8 . La charité ne périt jamais. Soit les prophéties, elles seront abolies ; soit les langues, elles cesseront ; soit la connaissance, elle sera abolie. Ἡ ἀγάπη οὐδέποτε ἐκπίπτει: (N ἐκπίπτει → πίπτει) εἴτε δὲ προφητεῖαι, καταργηθήσονται: εἴτε γλῶσσαι, παύσονται: εἴτε γνῶσις, καταργηθήσεται
9 Car nous connaissons en partie, et nous prophétisons en partie ; Ἐκ μέρους δὲ (N δὲ → γὰρ) γινώσκομεν, καὶ ἐκ μέρους προφητεύομεν:
10 mais quand la perfection sera venue, ce qui est en partie sera aboli. ὅταν δὲ ἔλθῃ τὸ τέλειον, τότε (N τότε → –) τὸ ἐκ μέρους καταργηθήσεται.

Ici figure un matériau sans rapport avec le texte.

(* ===== verification/KernLaws.v ===== *)
(** * The file system as user memory uses it

    The operations of fs.c, over the block cache and the log, keep the promises
    that user memory relies on ([InodeLaws]): the theorems about page faults and
    copying hold of the kernel with its file system. *)

From S2P Require Import Prelude Riscv Mem Random Spinlock Kalloc Pagetable Uvm UvmSpec Block Bio Log Fs.
From S2P Require Import FsSpec FsFile FsInode FsTable FsData FsInst Proc Kern.

Lemma put_bytes_app m a x y : put_bytes m a (x ++ y) = put_bytes (put_bytes m a x) (a + Z.of_nat (length x)) y.
Proof.
  revert m a. induction x as [|b x IH]; intros m a; simpl; [by rewrite Z.add_0_r|].
  rewrite IH. f_equal. lia.
Qed.

Section Laws.
Context `{Hardware}.
Abbreviation us := (ust kern).
Abbreviation flb f := (lb (f_b f)).
Abbreviation ino f ip := (inode_at (f_itab f) ip).

(** The file system is consistent, and the inode has been read from the disk. *)
Record in_use (f : fsys lst) (ip : Z) : Prop := {
  iu_ready : ∃ W r, ready (f_b f) [] [] W r;
  iu_layout : layout f;
  iu_file : file_ok f (ino f ip);
  iu_solid : solid (flb f) (ino f ip);
  iu_ref : 1 <= i_ref (ino f ip) < 2 ^ 31 - 1;
  iu_valid : i_valid (ino f ip) ≠ 0;
  iu_type : i_type (ino f ip) ≠ 0;
  iu_lock : lockable (LK_INODE ip) (view (f_b f));
  iu_table : lockable LK_ITABLE (view (f_b f))
}.

Definition unlocked (f : fsys lst) (ip : Z) : Prop := sl_locked (i_lock (ino f ip)) = 0.
Definition locked (f : fsys lst) (ip : Z) : Prop := i_lock (ino f ip) = mkSleeplock 1 (cur_pid (f_b f)).

(** What reading the file depends on of an inode. *)
Definition same_meta (x y : inode) : Prop :=
  i_dev y = i_dev x ∧ i_inum y = i_inum x ∧ i_valid y = i_valid x ∧ i_type y = i_type x ∧ i_size y = i_size x ∧ i_addrs y = i_addrs x.

Definition data (f : fsys lst) (ip : Z) : list Z := fbytes (flb f) (ino f ip) 0 (i_size (ino f ip)).

Lemma addr_meta (g g' : Z → block) x y bn : same_meta x y → (∀ m, g' m = g m) → addr_of g' y bn = addr_of g x bn.
Proof. intros (_ & _ & _ & _ & _ & E) Hg. unfold addr_of, indirect, ind_entry. rewrite E. by rewrite Hg. Qed.

Lemma fbytes_meta (g g' : Z → block) x y off n : same_meta x y → (∀ m, g' m = g m) → fbytes g' y off n = fbytes g x off n.
Proof.
  intros M Hg. unfold fbytes. apply list_fmap_ext. intros _ i _. unfold fbyte. by rewrite (addr_meta g g' x y), Hg.
Qed.

Lemma same_blocks_used f f' b : same_blocks f f' → used f' b = used f b.
Proof. intros (_ & E & _ & L). unfold used. by rewrite L, E. Qed.

Lemma same_blocks_layout f f' : same_blocks f f' → layout f → layout f'.
Proof.
  intros S [H1 H2 H3 H4 H5 H6]. pose proof S as ((_ & _ & D) & E & _ & L). split; rewrite ?E; try done.
  - intros n Hn. apply D. by apply H3.
  - intros n Hn. apply D. by apply H4.
  - intros b Hb Hu. rewrite (same_blocks_used f f') in Hu by done. destruct (H6 b Hb Hu) as (? & ? & ? & ?). split_and!; try done. by apply D.
Qed.

Lemma same_blocks_owned f f' a : same_blocks f f' → owned f a → owned f' a.
Proof.
  intros S (H1 & H2 & H3 & H4 & H5 & H6). pose proof S as ((_ & _ & D) & E & _ & L). unfold owned.
  rewrite E, (same_blocks_used f f') by done. split_and!; try done; try lia. by apply D.
Qed.

Lemma same_blocks_file f f' x y : same_blocks f f' → same_meta x y → file_ok f x → file_ok f' y.
Proof.
  intros S M [H1 H2 H3 H4 H5 H6 H7 H8]. pose proof S as (_ & E & _ & L). pose proof M as (M1 & M2 & M3 & M4 & M5 & M6).
  assert (indirect y = indirect x) as Ei by (unfold indirect; by rewrite M6).
  split; rewrite ?E, ?M1, ?M2, ?M5, ?M6, ?Ei; try done.
  - intros bn Hb. rewrite (addr_meta (flb f)  _ x) by done. intros Ha. by eapply same_blocks_owned, H5.
  - intros Ha. by eapply same_blocks_owned, H6.
  - intros bn bn' Hb Hb'. rewrite (addr_meta (flb f) _ x y bn), (addr_meta (flb f) _ x y bn') by done. by apply H7.
  - intros bn Hb Ha. rewrite (addr_meta (flb f) _ x) by done. by apply H8.
Qed.

Lemma in_use_kept f f' ip :
  same_blocks f f' → (∃ W r, ready (f_b f') [] [] W r) → same_meta (ino f ip) (ino f' ip) → 1 <= i_ref (ino f' ip) < 2 ^ 31 - 1 →
  in_use f ip → in_use f' ip ∧ data f' ip = data f ip.
Proof.
  intros S R M Href I. pose proof S as ((Ek & _ & _) & _ & _ & L). pose proof M as (M1 & M2 & M3 & M4 & M5 & M6). split.
  - split; try done.
    + apply (same_blocks_layout f f'); [done|apply (iu_layout _ _ I)].
    + apply (same_blocks_file f f' (ino f ip)); [done|done|apply (iu_file _ _ I)].
    + intros i Hi. rewrite (addr_meta (flb f) _ (ino f ip)) by done. rewrite M5 in Hi. by apply (iu_solid _ _ I).
    + rewrite M3. apply (iu_valid _ _ I).
    + rewrite M4. apply (iu_type _ _ I).
    + rewrite Ek. apply (iu_lock _ _ I).
    + rewrite Ek. apply (iu_table _ _ I).
  - unfold data. rewrite M5. by apply fbytes_meta.
Qed.

(** ** The operations on the file system's own state *)

Lemma same_meta_refl x : same_meta x x.
Proof. by split_and!. Qed.

(** Only entry [ip] of the table changes, in its count or its lock. *)
Definition one_entry (ip : Z) (f f' : fsys lst) : Prop :=
  same_blocks f f' ∧ (∃ W r, ready (f_b f') [] [] W r) ∧ same_meta (ino f ip) (ino f' ip) ∧ ∀ jp, jp ≠ ip → ino f' jp = ino f jp.

Lemma one_entry_other ip jp f f' : one_entry ip f f' → jp ≠ ip → in_use f jp → in_use f' jp.
Proof.
  intros (S & R & M & E) Hj I. apply (in_use_kept f f' jp); try done; rewrite E by done; [apply same_meta_refl|apply (iu_ref _ _ I)].
Qed.

Lemma one_entry_data ip jp f f' : one_entry ip f f' → data f' jp = data f jp.
Proof.
  intros (S & R & M & E). pose proof S as (_ & _ & _ & L).
  assert (same_meta (ino f jp) (ino f' jp)) as Mj.
  { destruct (decide (jp = ip)) as [->|Hj]; [done|]. rewrite E by done. apply same_meta_refl. }
  unfold data. replace (i_size (ino f' jp)) with (i_size (ino f jp)) by (symmetry; apply Mj). by apply fbytes_meta.
Qed.

Lemma fs_idup ip f : in_use f ip → wp (Fs.idup ip) (λ jp f', jp = ip ∧ one_entry ip f f') f.
Proof.
  intros I. destruct (iu_ready _ _ I) as (W & r & R). pose proof (iu_ref _ _ I). unfold Fs.idup.
  apply wp_bind, wp_acquire; [apply (iu_table _ _ I)|]. apply wp_bind, wp_gets. apply wp_bind, wp_as_int; [simpl; lia|].
  apply (table_op ip (set_ref (i_ref (ino f ip) + 1)) f [] W r); [apply (iu_table _ _ I)|done|]. intros f' R' (S & E). split; [done|].
  split_and!; [done|by exists W, r|..].
  - rewrite E, inode_at_insert, decide_True by done. by split_and!.
  - intros jp Hj. by rewrite E, inode_at_insert, decide_False.
Qed.

Lemma fs_ilock ip f : in_use f ip → unlocked f ip → wp (Fs.ilock ip) (λ _ f', one_entry ip f f' ∧ in_use f' ip ∧ locked f' ip) f.
Proof.
  intros I Hu. destruct (iu_ready _ _ I) as (W & r & R). pose proof (iu_ref _ _ I) as Href. pose proof (iu_file _ _ I) as F.
  set (x := set_ilock (mkSleeplock 1 (cur_pid (f_b f))) (ino f ip)).
  assert (locked_inode f ip = x) as Ex. { unfold locked_inode. rewrite (proj2 (Z.eqb_neq _ _)); [done|apply (iu_valid _ _ I)]. }
  eapply wp_mono.
  { apply (ilock_spec ip f W r); [apply (iu_layout _ _ I)|lia|apply (iu_lock _ _ I)|done|apply (fo_dev F)|apply (fo_inum F)|rewrite Ex; apply (iu_type _ _ I)|done]. }
  intros _ f' (R' & S & E & Ej). rewrite Ex in E.
  assert (same_meta (ino f ip) (ino f' ip)) as M by (rewrite E; by split_and!).
  split_and!; [by split_and!; [|exists W, r|..]|..].
  - apply (in_use_kept f f' ip); try done; [by exists W, r|]. rewrite E. done.
  - unfold locked. rewrite E. pose proof S as ((_ & -> & _) & _). done.
Qed.

Lemma fs_iunlock ip f : in_use f ip → locked f ip → wp (Fs.iunlock ip) (λ _ f', one_entry ip f f' ∧ in_use f' ip ∧ unlocked f' ip) f.
Proof.
  intros I Hk. destruct (iu_ready _ _ I) as (W & r & R). pose proof (iu_ref _ _ I) as Href. unfold Fs.iunlock.
  apply wp_bind, wp_gets. apply wp_bind, wp_gets. apply wp_bind, wp_zoom.
  destruct (holdingsleep_run (cur_pid (f_b f)) (LK_INODE ip) (i_lock (ino f ip)) (view (f_b f)) (iu_lock _ _ I)) as (l & El & Hl).
  rewrite Hk in El |- *. cbn [sl_locked sl_pid] in El. rewrite Z.eqb_refl in El. eapply wp_eq; [exact El|].
  apply wp_bind, wp_gets. set (f1 := set l f). change (ino f1 ip) with (ino f ip). rewrite (proj2 (Z.ltb_ge _ 1)) by lia. simpl.
  assert (same_blocks f f1) as S1 by by split_and!.
  eapply wp_mono; [apply (unlock_inode_spec ip f1 W r []); [change (lockable (LK_INODE ip) l); rewrite Hl; apply (iu_lock _ _ I)|by apply ready_set]|].
  intros _ f' (R' & S & E). assert (same_blocks f f') as S' by (by eapply same_blocks_trans).
  assert (ino f' ip = set_ilock (mkSleeplock 0 0) (ino f ip)) as Ei by (by rewrite E, inode_at_insert, decide_True).
  assert (same_meta (ino f ip) (ino f' ip)) as M by (rewrite Ei; by split_and!).
  split_and!; [split_and!; [done|by exists W, r|done|]|..].
  - intros jp Hj. by rewrite E, inode_at_insert, decide_False.
  - apply (in_use_kept f f' ip); try done; [by exists W, r|]. rewrite Ei. done.
  - unfold unlocked. by rewrite Ei.
Qed.

(** ** Inside the memory of the kernel *)

Abbreviation fsv s := (view s : fsys lst).

(** The file system, at another lock state of the same locks. *)
Lemma in_use_user (s s' : us) ip :
  u_k s' = u_k s → m_lk (u_m s') ≡ m_lk (u_m s) → in_use (fsv s) ip → in_use (fsv s') ip ∧ data (fsv s') ip = data (fsv s) ip.
Proof.
  intros Ek El I. destruct (iu_ready _ _ I) as (W & r & R).
  assert (f_b (fsv s') = @set lst lockst bop_lk (m_lk (u_m s')) (f_b (fsv s))) as Eb by (simpl; by rewrite Ek).
  assert (f_itab (fsv s') = f_itab (fsv s)) as Et by (simpl; by rewrite Ek).
  assert (same_blocks (fsv s) (fsv s')) as S.
  { unfold same_blocks. rewrite Eb. split_and!; [by apply kept_set|simpl; by rewrite Ek..|done]. }
  apply in_use_kept; try done; rewrite ?Et; [|apply same_meta_refl|apply (iu_ref _ _ I)].
  exists W, r. rewrite Eb. by apply ready_set.
Qed.

(** An operation of the file system leaves memory, pages and areas alone. *)
Lemma wp_fsop {A} (m : M (fsys lst) A) (s : us) (P : A → fsys lst → Prop) (Q : A → us → Prop) :
  wp m P (fsv s) → (∀ a f, P a f → Q a (set f s)) → wp (zoom m) Q s.
Proof. intros Hm HQ. apply wp_zoom. eapply wp_mono; [exact Hm|]. exact HQ. Qed.

Lemma set_fs_machine (s : us) f : bs_lk (l_b (f_b f)) ≡ m_lk (u_m s) → same_machine s (set f s).
Proof. intros E. by split_and!. Qed.

Lemma one_entry_machine ip (s : us) f : one_entry ip (fsv s) f → same_machine s (set f s).
Proof. intros (((E & _ & _) & _) & _). by apply set_fs_machine. Qed.

Definition ready_file (s : us) (ip : Z) : Prop := in_use (fsv s) ip ∧ unlocked (fsv s) ip.
Definition held_file (s : us) (ip : Z) : Prop := in_use (fsv s) ip ∧ locked (fsv s) ip.

Lemma one_entry_kept ip (s : us) f jp : one_entry ip (fsv s) f →
  (jp ≠ ip → ready_file s jp → ready_file (set f s) jp) ∧ data (fsv (set f s)) jp = data (fsv s) jp.
Proof.
  intros O. unfold ready_file. rewrite (view_set (S := us)). split; [|by eapply one_entry_data].
  intros Hj [I U]. split; [by eapply one_entry_other|]. unfold unlocked. destruct O as (_ & _ & _ & ->); done.
Qed.

(** The kernel's state but for the file system. *)
Definition kfs0 : kfs := mkKfs 0 ∅ (mkDisk 0 ∅ []) log0 (mkSb 0 0 0 0 0 0 0 0) ∅ 0.
Definition but_fs (k : kern) : kern := set_kfs kfs0 k.

(** [either_copyout(0, dst, ...)]: kernel memory from [d0] on. *)
Definition delivered (s0 : us) (d0 dst : Z) (acc : list Z) (s : us) : Prop :=
  dst = d0 + Z.of_nat (length acc) ∧ m_mem (u_m s) = put_bytes (m_mem (u_m s0)) d0 acc ∧
  m_kmem (u_m s) = m_kmem (u_m s0) ∧ u_vmas s = u_vmas s0 ∧ but_fs (u_k s) = but_fs (u_k s0).

Lemma memory_sink s0 d0 : sink to_memory (delivered s0 d0) False.
Proof.
  split.
  - intros dst acc s f (E1 & E2 & E3 & E4 & E5). by split_and!.
  - intros dst acc bs s H0 W r (E1 & E2 & E3 & E4 & E5) R. unfold to_memory. apply wp_bind, wp_zoom, wp_modify, wp_ret.
    split_and!; [|done|done]. left. split; [done|]. split_and!; try done; simpl.
    + rewrite length_app. lia.
    + by rewrite put_bytes_app, E2, E1.
Qed.

(** Reading [n] bytes of a locked file to kernel memory. *)
Lemma readi_memory ip dst off n (s : us) :
  held_file s ip → 0 <= off → 0 <= n → off + n <= Z.of_nat (length (data (fsv s) ip)) →
  wp (Fs.readi to_memory ip dst off n) (λ r s', r = n ∧ same_lb (fsv s) (fsv s') ∧ (∃ W r, ready (f_b (fsv s')) [] [] W r) ∧
    delivered s dst (dst + n) (fbytes (flb (fsv s)) (ino (fsv s) ip) off n) s') s.
Proof.
  intros [I Hk] Ho Hn Hlen. destruct (iu_ready _ _ I) as (W & r & R). pose proof (fo_size (iu_file _ _ I)) as Hs.
  unfold data in Hlen. rewrite length_fbytes in Hlen. unfold MAXFILE, NDIRECT, NINDIRECT, BSIZE in Hs.
  assert (read_count (ino (fsv s) ip) off n = n) as Ec. { unfold read_count. rewrite (proj2 (Z.ltb_ge _ _)) by lia. lia. }
  eapply wp_mono.
  { apply (readi_spec _ _ _ (memory_sink s dst) ip dst off n [] s W r); try done; [apply (iu_file _ _ I)|apply (iu_solid _ _ I)| |lia].
    split_and!; try done. simpl. lia. }
  cbv zeta. rewrite Ec. intros v s' (S & R' & [[-> D]|[_ []]]). split_and!; [done|done|by exists W, r|done].
Qed.

Lemma same_lb_meta (f f' : fsys lst) ip : same_lb f f' → (∃ W r, ready (f_b f') [] [] W r) → in_use f ip →
  in_use f' ip ∧ data f' ip = data f ip.
Proof.
  intros S R I. destruct (same_lb_blocks _ _ S) as [Sb Et]. apply in_use_kept; try done; rewrite Et; [apply same_meta_refl|apply (iu_ref _ _ I)].
Qed.

Lemma nth_fbytes g x off n i : 0 <= i < n → nth (Z.to_nat i) (fbytes g x off n) 0 = fbyte g x (off + i).
Proof. intros Hi. unfold fbytes. rewrite nth_lookup, list_lookup_fmap, lookup_seqZ_lt by lia. simpl. by rewrite Z2Nat.id by lia. Qed.

(** The file system keeps its promises to user memory. *)
#[export] Program Instance kern_laws : InodeLaws (K := kern) := {|
  rest := kern; rest_of := but_fs; file_ready := ready_file; file_held := held_file; file_data s ip := data (fsv s) ip |}.
Next Obligation.
  intros s s' ip Ek El. assert (f_itab (fsv s') = f_itab (fsv s)) as Et by (simpl; by rewrite Ek).
  assert (cur_pid (f_b (fsv s')) = cur_pid (f_b (fsv s))) as Ep by (simpl; by rewrite Ek).
  split_and!.
  - intros [I U]. split; [by apply (in_use_user s s')|]. unfold unlocked. by rewrite Et.
  - intros [I U]. split; [by apply (in_use_user s s')|]. unfold locked. by rewrite Et, Ep.
  - unfold data. rewrite Et. simpl f_b. rewrite Ek. done.
Qed.
Next Obligation.
  intros ip s [I U]. eapply wp_fsop; [by apply fs_idup|]. intros a f (-> & O). split_and!; [done|by eapply one_entry_machine|done|done|].
  intros jp. by apply (one_entry_kept ip).
Qed.
Next Obligation.
  intros ip s [I U]. eapply wp_fsop; [by apply fs_ilock|]. intros a f (O & I' & L). split_and!; [|by eapply one_entry_machine|done|done|].
  - split; rewrite (view_set (S := us)); done.
  - intros jp. by apply (one_entry_kept ip).
Qed.
Next Obligation.
  intros ip s [I U]. eapply wp_fsop; [by apply fs_iunlock|]. intros a f (O & I' & L). split_and!; [|by eapply one_entry_machine|done|done|].
  - split; rewrite (view_set (S := us)); done.
  - intros jp. by apply (one_entry_kept ip).
Qed.
Next Obligation.
  intros ip dst off n s Hh Ho Hn Hlen. eapply wp_mono; [by apply (readi_memory ip dst off n s)|].
  intros v s' (-> & S & R & (_ & Dm & Dk & Dv & Db)). destruct (same_lb_blocks _ _ S) as [Sb Et].
  pose proof Sb as ((Ek & Ep & _) & _ & _ & L). pose proof Hh as [I Hk].
  split_and!; try done.
  - split; [by apply (same_lb_meta (fsv s) (fsv s') ip)|]. unfold locked. by rewrite Et, Ep.
  - intros jp. split; [|].
    + intros _ [J U]. split; [by apply (same_lb_meta (fsv s) (fsv s') jp)|]. unfold unlocked. by rewrite Et.
    + unfold data. rewrite Et. by apply fbytes_meta; [apply same_meta_refl|].
  - intros a. rewrite Dm, put_bytes_ldb, length_fbytes, Z2Nat.id by lia.
    destruct ((dst <=? a) && (a <? dst + n)) eqn:E; [|done]. f_equal. unfold data in *. rewrite length_fbytes in Hlen.
    rewrite !nth_fbytes by lia. by f_equal; lia.
Qed.
End Laws.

11 Quand j'étais enfant, je parlais comme un enfant, je pensais comme un enfant, je raisonnais comme un enfant ; mais lorsque je suis devenu homme, j'ai aboli ce qui était de l'enfant. Ὅτε ἤμην νήπιος, ὡς (N ὡς νήπιος ἐλάλουν → ἐλάλουν ὡς νήπιος) νήπιος ἐλάλουν, ὡς (N ὡς νήπιος ἐφρόνουν → ἐφρόνουν ὡς νήπιος) νήπιος ἐφρόνουν, ὡς (N ὡς νήπιος ἐλογιζόμην → ἐλογιζόμην ὡς νήπιος) νήπιος ἐλογιζόμην: ὅτε δὲ (N δὲ → –) γέγονα ἀνήρ, κατήργηκα τὰ τοῦ νηπίου.

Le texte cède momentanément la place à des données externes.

Lemma stored_locks u T a (l l' : lockst) (s : us) : l' ≡ l → user_ok u T (set l s) → stored u T a [] (set l s) (set l' s).
Proof.
  intros E Hu. split; [by eapply user_ok_equiv|]. split; [by apply files_kept_user|].
  split; [|by split; [|intros va; by rewrite written_nil]].
  intros u2 T2 Hu2 I2. split; [by eapply user_ok_equiv|]. split; [|done]. by destruct I2; split.
Qed.

Lemma wp_me i (s : ks) Q : hart_ok (view s) → current (view s) = Some i → (∀ s', relocked s s' → Q i s') → wp me Q s.
Proof.
  intros Hh Hc HQ. unfold me. apply wp_bind, wp_myproc; [done|]. intros s' R. rewrite Hc. by apply wp_ret, HQ.
Qed.

(** Both calls end this way. *)
Lemma wake_release c pi (v : Z) (s s2 : ks) :
  plocks s → lockable (LK_PIPE pi) (view s) → (view s2 : lockst) ≡ acquired (LK_PIPE pi) (view s) → k_procs s2 = k_procs s →
  wp (wakeup c ;; zoom (release (LK_PIPE pi)) ;; ret v)
     (λ r s', r = v ∧ upd (after_wakeup s c (Z.of_nat NPROC)) (set (view s : lockst) s2) s') s2.
Proof.
  intros Hl Hp E Ep. eapply wp_step; [apply wakeup_spec|].
  { intros i Hi. rewrite E. apply acquired_lockable; [done|by apply Hl]. }
  intros [] s3 U. apply wp_bind, (wp_release _ (view s)); [done|by rewrite (up_lk _ _ _ U)|]. intros l El. apply wp_ret. split; [done|].
  destruct U as [U1 U2 U3 U4 U5 U6]. split; try done.
  - cbn [k_u set kst_lk kst_u]. by rewrite U2.
  - intros i. change (k_procs (set l s3)) with (k_procs s3). rewrite U6. unfold after_wakeup. rewrite Ep.
    rewrite (current_proper _ _ E), current_acquired by apply Hp. done.
Qed.

(** A call on the pipe [p] at [pi] by the process in entry [i], whose memory is
    [u] with the page table [T]. *)
Record calling (s : ks) (pi : Z) (p : pipe) (i : Z) (u : uvm) (T : tree) : Prop := {
  ca_procs : plocks s;
  ca_lock : lockable (LK_PIPE pi) (view s);
  ca_pipe : kn_pipes (u_k (k_u s)) !! pi = Some p;
  ca_ok : pipe_ok p;
  ca_me : current (view s) = Some i;
  ca_uvm : p_uvm (proc_at (k_procs s) i) = u;
  ca_user : user_ok u T (inside pi s)
}.

(** Entering the critical section. *)
Lemma enter_pipe {A} (m : Z → M ks A) s pi p i u T Q :
  calling s pi p i u T →
  (∀ l, l ≡ acquired (LK_PIPE pi) (view s) → user_ok u T (set l (k_u s)) → wp (m i) Q (put_pipe pi p (set l s))) →
  wp (let! pr := me in zoom (acquire (LK_PIPE pi)) ;; m pr) Q s.
Proof.
  intros [C1 C2 C3 C4 C5 C6 C7] Hm. apply wp_bind, (wp_me i); [apply C2|done|]. intros s1 (l & El & ->).
  apply wp_bind, wp_acquire; [by rewrite view_set, El|]. rewrite view_set, set_set.
  assert (acquired (LK_PIPE pi) l ≡ acquired (LK_PIPE pi) (view s)) as E by (by rewrite El).
  rewrite <- (put_pipe_id pi p (set _ s)) by done. apply Hm; [done|]. by eapply user_ok_equiv.
Qed.

Lemma pipewrite_spec fuel s pi p i u T addr n :
  calling s pi p i u T → p_killed (proc_at (k_procs s) i) = 0 → pi_readopen p ≠ 0 → 0 <= n → level p + n <= PIPESIZE → (0 < fuel)%nat →
  resident (k_u s) T PTE_U addr n →
  wp (pipewrite fuel pi addr n) (λ r s', r = n ∧ ∃ p', pipe_ok p' ∧ same_ends p p' ∧
    contents p' = contents p ++ user_bytes (k_u s) T addr n ∧
    upd (after_wakeup s (PIPE_NREAD pi) (Z.of_nat NPROC)) (put_pipe pi p' s) s') s.
Proof.
  intros C Hk Hr Hn Hl Hf R. unfold pipewrite. apply (enter_pipe _ s pi p i u T); [done|]. intros l El Hu.
  eapply wp_step.
  { apply (pipewrite_loop_spec pi addr n u T i (set l s)) with (k := Z.to_nat n); try done; try lia; [apply C|apply C|].
    rewrite Z.add_0_r, Z.sub_0_r. exact R. }
  intros r s2 (-> & p' & O' & S' & C' & ->). cbv iota. rewrite Z.add_0_r, Z.sub_0_r in C'.
  eapply wp_mono; [apply (wake_release _ pi n s); [apply C|apply C|exact El|done]|]. intros r s' (-> & U). split; [done|]. exists p'.
  split; [done|]. split; [done|]. split; [exact C'|].
  replace (put_pipe pi p' s) with (set (view s : lockst) (put_pipe pi p' (set l s))); [done|by destruct s as [[[]]]].
Qed.

(** Nobody reads any more, or the writer is killed. *)
Lemma pipewrite_closed_spec fuel (s : ks) pi p i addr n :
  lockable (LK_PIPE pi) (view s) → kn_pipes (u_k (k_u s)) !! pi = Some p → current (view s) = Some i → 0 < n →
  pi_readopen p = 0 ∨ p_killed (proc_at (k_procs s) i) ≠ 0 →
  wp (pipewrite fuel pi addr n) (λ r s', r = -1 ∧ relocked s s') s.
Proof.
  intros Hl Hp Hc Hn Hbad. unfold pipewrite. apply wp_bind, (wp_me i); [apply Hl|done|]. intros s1 (l & El & ->).
  apply wp_bind, wp_acquire; [by rewrite view_set, El|]. rewrite view_set, set_set.
  destruct (Z.to_nat n + fuel)%nat as [|m] eqn:Em; [lia|]. cbn [pipewrite_loop]. rewrite (proj2 (Z.ltb_lt 0 n)) by lia.
  apply wp_bind. rewrite <- (put_pipe_id pi p (set _ s)) by done. apply wp_bind, wp_getpi. rewrite put_pipe_id by done.
  apply wp_bind, wp_gets. cbn [id]. change (k_procs (set (acquired (LK_PIPE pi) l) s)) with (k_procs s).
  assert ((pi_readopen p =? 0) || truthy (p_killed (proc_at (k_procs s) i)) = true) as ->.
  { apply orb_true_iff. unfold truthy. rewrite negb_true_iff, Z.eqb_eq, Z.eqb_neq. done. }
  apply wp_bind, (wp_release _ (view s)); [done|by rewrite view_set, El|]. intros l' El'. apply wp_ret, wp_ret. split; [done|].
  exists l'. split; [done|]. by rewrite set_set.
Qed.

Lemma wait_data_ready m pr pi p (s : ks) : pipe_empty p && truthy (pi_writeopen p) = false → 
  wp (wait_data (S m) pr pi) (λ b s', b = false ∧ s' = put_pipe pi p s) (put_pipe pi p s).
Proof. intros E. cbn [wait_data]. apply wp_bind, wp_getpi. cbn [id]. rewrite E. by apply wp_ret. Qed.

Lemma piperead_spec fuel s pi p i u T addr n :
  calling s pi p i u T → (contents p = [] → pi_writeopen p = 0) → 0 <= n → (0 < fuel)%nat →
  let k := Nat.min (Z.to_nat n) (length (contents p)) in
  resident (k_u s) T PTE_W addr (Z.of_nat k) →
  wp (piperead fuel pi addr n) (λ r s', r = Z.of_nat k ∧ ∃ p' w, pipe_ok p' ∧ same_ends p p' ∧
    contents p' = drop k (contents p) ∧ stored u T addr (take k (contents p)) (inside pi s) w ∧
    upd (after_wakeup s (PIPE_NWRITE pi) (Z.of_nat NPROC)) (put_pipe pi p' (set (set (view s : lockst) w) s)) s') s.
Proof.
  intros C Hw Hn Hf k R. unfold piperead. apply (enter_pipe _ s pi p i u T); [done|]. intros l El Hu. pose proof (ca_ok _ _ _ _ _ _ C) as O.
  destruct fuel as [|fuel]; [lia|]. eapply wp_step; [apply wait_data_ready|].
  { destruct (pipe_empty p) eqn:Ee; [|done]. rewrite Hw; [done|]. by apply pipe_empty_iff. }
  intros b s1 (-> & ->). cbv iota. eapply wp_step.
  { apply (piperead_loop_spec pi addr i (Z.to_nat n) 0 p u T (set l s)); [apply C|exact Hu|done|lia|]. rewrite Z.add_0_r. exact R. }
  cbv zeta. fold k. intros r s2 (-> & p' & w & O' & S' & C' & St & ->). rewrite Z.add_0_l, Z.add_0_r in *.
  eapply wp_mono; [apply (wake_release _ pi _ s)|]; [apply C|apply C| |done|].
  { destruct St as (_ & (_ & E & _) & _). change (m_lk (u_m w) ≡ acquired (LK_PIPE pi) (view s)). by rewrite E. }
  intros r s' (-> & U). split; [done|]. exists p', w. split; [done|]. split; [done|]. split; [done|]. split; [|exact U].
  change (take k (contents p)) with ([] ++ take k (contents p)). eapply stored_app; [apply stored_locks; [exact El|apply C]|].
  by rewrite Z.add_0_r.
Qed.
End Pipes.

12 Car maintenant nous voyons dans un miroir, obscurément, mais alors nous verrons face à face ; maintenant je connais en partie, mais alors je connaîtrai comme j'ai été aussi connu. Βλέπομεν γὰρ ἄρτι δι’ ἐσόπτρου ἐν αἰνίγματι, τότε δὲ πρόσωπον πρὸς πρόσωπον: ἄρτι γινώσκω ἐκ μέρους, τότε δὲ ἐπιγνώσομαι καθὼς καὶ ἐπεγνώσθην.
Maintenant donc ces trois choses demeurent : la foi, l'espérance et la charité ; mais la plus grande est la charité. Νυνὶ δὲ μένει πίστις, ἐλπίς, ἀγάπη, τὰ τρία ταῦτα: μείζων δὲ τούτων ἡ ἀγάπη.